<<<<
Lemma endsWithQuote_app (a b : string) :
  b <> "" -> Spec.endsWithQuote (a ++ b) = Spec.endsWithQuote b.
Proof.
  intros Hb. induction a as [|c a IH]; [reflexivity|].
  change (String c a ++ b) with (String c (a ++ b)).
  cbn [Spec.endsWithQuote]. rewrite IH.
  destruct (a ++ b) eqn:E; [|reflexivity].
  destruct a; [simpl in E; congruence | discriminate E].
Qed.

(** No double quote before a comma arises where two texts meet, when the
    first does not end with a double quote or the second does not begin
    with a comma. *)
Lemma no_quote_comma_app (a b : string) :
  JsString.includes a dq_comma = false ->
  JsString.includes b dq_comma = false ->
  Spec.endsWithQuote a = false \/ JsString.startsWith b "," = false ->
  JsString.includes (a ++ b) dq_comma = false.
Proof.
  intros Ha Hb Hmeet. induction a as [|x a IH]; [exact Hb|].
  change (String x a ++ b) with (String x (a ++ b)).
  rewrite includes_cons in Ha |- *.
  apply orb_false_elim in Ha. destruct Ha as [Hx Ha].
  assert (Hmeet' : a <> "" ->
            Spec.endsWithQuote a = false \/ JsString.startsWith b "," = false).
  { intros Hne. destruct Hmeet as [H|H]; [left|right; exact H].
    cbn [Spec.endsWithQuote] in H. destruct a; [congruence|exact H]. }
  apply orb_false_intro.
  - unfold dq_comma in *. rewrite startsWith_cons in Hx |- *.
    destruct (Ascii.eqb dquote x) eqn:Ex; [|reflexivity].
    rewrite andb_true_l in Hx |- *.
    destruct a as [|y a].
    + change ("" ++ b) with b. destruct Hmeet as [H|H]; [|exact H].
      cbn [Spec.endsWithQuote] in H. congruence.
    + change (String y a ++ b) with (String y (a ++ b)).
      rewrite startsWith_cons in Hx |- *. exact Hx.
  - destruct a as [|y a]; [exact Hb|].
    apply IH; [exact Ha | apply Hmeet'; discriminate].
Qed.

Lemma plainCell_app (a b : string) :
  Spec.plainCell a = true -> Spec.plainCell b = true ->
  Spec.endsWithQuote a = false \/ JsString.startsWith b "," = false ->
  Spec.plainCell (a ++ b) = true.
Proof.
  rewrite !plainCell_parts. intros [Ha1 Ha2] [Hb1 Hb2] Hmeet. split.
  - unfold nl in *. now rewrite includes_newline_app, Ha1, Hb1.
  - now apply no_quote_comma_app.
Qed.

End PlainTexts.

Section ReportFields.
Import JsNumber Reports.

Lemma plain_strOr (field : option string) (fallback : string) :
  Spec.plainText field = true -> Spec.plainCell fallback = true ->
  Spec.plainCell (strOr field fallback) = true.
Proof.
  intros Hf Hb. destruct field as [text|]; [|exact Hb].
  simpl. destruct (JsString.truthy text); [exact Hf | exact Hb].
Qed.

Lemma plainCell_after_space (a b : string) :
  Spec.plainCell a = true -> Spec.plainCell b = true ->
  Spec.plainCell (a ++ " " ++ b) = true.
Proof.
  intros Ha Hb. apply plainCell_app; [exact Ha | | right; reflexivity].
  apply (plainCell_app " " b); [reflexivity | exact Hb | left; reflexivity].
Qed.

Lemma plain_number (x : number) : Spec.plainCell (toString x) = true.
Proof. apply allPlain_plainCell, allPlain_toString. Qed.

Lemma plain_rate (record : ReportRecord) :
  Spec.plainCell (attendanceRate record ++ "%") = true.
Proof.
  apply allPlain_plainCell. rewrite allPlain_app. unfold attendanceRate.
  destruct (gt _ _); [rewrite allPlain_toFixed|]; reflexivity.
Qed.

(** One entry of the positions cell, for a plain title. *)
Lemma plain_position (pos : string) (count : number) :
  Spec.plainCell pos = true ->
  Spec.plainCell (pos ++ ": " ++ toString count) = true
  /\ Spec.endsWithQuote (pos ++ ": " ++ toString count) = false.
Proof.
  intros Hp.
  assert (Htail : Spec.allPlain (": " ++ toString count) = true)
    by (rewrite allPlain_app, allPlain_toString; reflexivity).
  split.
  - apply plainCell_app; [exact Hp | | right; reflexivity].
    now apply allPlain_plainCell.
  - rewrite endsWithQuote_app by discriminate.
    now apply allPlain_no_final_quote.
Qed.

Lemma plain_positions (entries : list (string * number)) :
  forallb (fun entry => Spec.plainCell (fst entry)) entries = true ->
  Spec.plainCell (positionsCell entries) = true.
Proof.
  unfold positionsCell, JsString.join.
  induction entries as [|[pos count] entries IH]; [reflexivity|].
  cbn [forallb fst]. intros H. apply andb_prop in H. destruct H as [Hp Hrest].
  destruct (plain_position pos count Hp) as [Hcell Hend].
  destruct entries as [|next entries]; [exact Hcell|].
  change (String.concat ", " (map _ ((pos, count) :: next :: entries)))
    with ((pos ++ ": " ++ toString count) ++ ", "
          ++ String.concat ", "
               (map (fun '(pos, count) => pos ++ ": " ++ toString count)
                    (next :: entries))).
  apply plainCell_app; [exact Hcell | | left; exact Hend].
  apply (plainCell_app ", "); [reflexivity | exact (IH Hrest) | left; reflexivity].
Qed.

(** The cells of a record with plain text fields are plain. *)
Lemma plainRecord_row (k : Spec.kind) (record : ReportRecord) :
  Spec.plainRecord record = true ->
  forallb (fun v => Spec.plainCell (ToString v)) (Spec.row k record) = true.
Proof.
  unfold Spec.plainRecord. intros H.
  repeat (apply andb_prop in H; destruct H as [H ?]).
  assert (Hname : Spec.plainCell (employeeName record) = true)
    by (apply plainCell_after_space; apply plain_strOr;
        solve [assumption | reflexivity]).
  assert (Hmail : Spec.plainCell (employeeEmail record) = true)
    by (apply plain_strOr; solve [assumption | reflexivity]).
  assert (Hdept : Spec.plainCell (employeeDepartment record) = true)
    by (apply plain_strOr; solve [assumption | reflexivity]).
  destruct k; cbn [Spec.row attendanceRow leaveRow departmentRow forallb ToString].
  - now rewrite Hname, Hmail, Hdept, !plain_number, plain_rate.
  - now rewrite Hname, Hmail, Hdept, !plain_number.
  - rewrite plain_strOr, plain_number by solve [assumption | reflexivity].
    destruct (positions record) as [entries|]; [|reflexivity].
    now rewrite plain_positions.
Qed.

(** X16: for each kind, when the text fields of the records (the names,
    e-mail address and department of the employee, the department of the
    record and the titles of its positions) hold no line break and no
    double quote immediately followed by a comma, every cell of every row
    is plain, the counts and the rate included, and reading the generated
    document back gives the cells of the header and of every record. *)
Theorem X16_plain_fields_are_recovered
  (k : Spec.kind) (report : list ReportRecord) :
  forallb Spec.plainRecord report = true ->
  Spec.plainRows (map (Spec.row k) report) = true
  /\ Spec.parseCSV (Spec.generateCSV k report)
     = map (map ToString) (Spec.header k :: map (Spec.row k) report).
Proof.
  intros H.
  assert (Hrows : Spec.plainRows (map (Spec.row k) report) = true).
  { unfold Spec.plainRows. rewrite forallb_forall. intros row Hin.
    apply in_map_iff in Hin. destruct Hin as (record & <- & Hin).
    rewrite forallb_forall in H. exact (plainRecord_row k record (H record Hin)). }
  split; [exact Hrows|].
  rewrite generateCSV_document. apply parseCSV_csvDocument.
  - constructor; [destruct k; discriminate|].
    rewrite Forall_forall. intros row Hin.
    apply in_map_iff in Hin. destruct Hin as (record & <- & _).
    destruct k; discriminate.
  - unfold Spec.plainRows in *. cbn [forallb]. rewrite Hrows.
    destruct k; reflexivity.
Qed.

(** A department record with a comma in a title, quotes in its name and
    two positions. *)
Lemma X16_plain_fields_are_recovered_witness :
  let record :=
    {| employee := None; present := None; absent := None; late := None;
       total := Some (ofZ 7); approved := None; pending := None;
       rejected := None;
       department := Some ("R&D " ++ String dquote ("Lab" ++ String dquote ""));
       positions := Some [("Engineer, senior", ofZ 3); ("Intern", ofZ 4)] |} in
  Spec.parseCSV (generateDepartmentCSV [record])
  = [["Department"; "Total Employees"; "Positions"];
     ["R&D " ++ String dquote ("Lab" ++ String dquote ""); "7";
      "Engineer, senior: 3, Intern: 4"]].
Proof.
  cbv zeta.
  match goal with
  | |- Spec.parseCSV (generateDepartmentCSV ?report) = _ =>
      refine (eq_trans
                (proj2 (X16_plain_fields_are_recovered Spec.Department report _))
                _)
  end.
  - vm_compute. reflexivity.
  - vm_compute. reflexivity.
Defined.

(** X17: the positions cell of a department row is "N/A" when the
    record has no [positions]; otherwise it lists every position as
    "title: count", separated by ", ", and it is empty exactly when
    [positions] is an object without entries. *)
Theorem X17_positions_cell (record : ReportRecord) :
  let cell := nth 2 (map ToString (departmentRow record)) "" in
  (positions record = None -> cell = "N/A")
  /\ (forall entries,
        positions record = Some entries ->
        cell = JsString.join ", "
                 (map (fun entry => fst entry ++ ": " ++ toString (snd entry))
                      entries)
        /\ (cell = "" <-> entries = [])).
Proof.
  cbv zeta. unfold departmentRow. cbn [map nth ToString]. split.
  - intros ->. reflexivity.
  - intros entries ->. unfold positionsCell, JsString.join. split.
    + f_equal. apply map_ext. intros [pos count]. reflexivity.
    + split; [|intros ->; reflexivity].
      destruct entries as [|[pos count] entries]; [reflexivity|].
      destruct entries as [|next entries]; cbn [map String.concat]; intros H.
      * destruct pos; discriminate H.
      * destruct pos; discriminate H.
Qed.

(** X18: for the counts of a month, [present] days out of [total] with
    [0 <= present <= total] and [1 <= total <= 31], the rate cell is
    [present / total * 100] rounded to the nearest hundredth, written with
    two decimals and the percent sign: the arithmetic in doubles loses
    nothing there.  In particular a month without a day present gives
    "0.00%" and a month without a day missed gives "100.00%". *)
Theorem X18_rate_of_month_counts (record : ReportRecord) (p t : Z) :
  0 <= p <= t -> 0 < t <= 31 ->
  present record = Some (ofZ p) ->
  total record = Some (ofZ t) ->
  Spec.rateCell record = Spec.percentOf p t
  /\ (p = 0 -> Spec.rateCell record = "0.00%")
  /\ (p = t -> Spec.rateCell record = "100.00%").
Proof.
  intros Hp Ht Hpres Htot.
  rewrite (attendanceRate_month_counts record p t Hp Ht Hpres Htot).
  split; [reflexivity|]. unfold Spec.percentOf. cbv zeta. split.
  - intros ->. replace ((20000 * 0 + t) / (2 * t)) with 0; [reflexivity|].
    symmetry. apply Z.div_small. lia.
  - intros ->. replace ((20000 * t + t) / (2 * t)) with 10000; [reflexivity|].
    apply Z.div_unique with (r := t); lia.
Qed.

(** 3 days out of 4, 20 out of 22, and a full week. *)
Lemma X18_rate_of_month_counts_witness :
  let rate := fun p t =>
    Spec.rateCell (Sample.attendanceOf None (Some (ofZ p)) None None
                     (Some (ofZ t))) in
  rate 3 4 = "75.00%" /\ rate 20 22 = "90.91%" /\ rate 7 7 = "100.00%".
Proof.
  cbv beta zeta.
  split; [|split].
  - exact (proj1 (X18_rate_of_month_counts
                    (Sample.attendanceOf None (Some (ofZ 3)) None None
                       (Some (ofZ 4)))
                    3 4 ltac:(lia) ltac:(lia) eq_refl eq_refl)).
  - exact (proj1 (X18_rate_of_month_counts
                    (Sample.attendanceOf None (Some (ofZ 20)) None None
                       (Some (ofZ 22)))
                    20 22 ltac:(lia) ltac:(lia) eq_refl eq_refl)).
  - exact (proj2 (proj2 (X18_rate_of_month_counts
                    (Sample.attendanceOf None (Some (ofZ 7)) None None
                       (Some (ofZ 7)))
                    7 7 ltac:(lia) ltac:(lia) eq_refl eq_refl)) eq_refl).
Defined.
>>>>
Where the data above reaches the line holding "total := Some", begin printing, and stop after the line holding "(generateDepartmentCSV ?report) = _ =>". Each line must be reproduced exactly, with nothing else added.

       total := Some (ofZ 7); approved := None; pending := None;
       rejected := None;
       department := Some ("R&D " ++ String dquote ("Lab" ++ String dquote ""));
       positions := Some [("Engineer, senior", ofZ 3); ("Intern", ofZ 4)] |} in
  Spec.parseCSV (generateDepartmentCSV [record])
  = [["Department"; "Total Employees"; "Positions"];
     ["R&D " ++ String dquote ("Lab" ++ String dquote ""); "7";
      "Engineer, senior: 3, Intern: 4"]].
Proof.
  cbv zeta.
  match goal with
  | |- Spec.parseCSV (generateDepartmentCSV ?report) = _ =>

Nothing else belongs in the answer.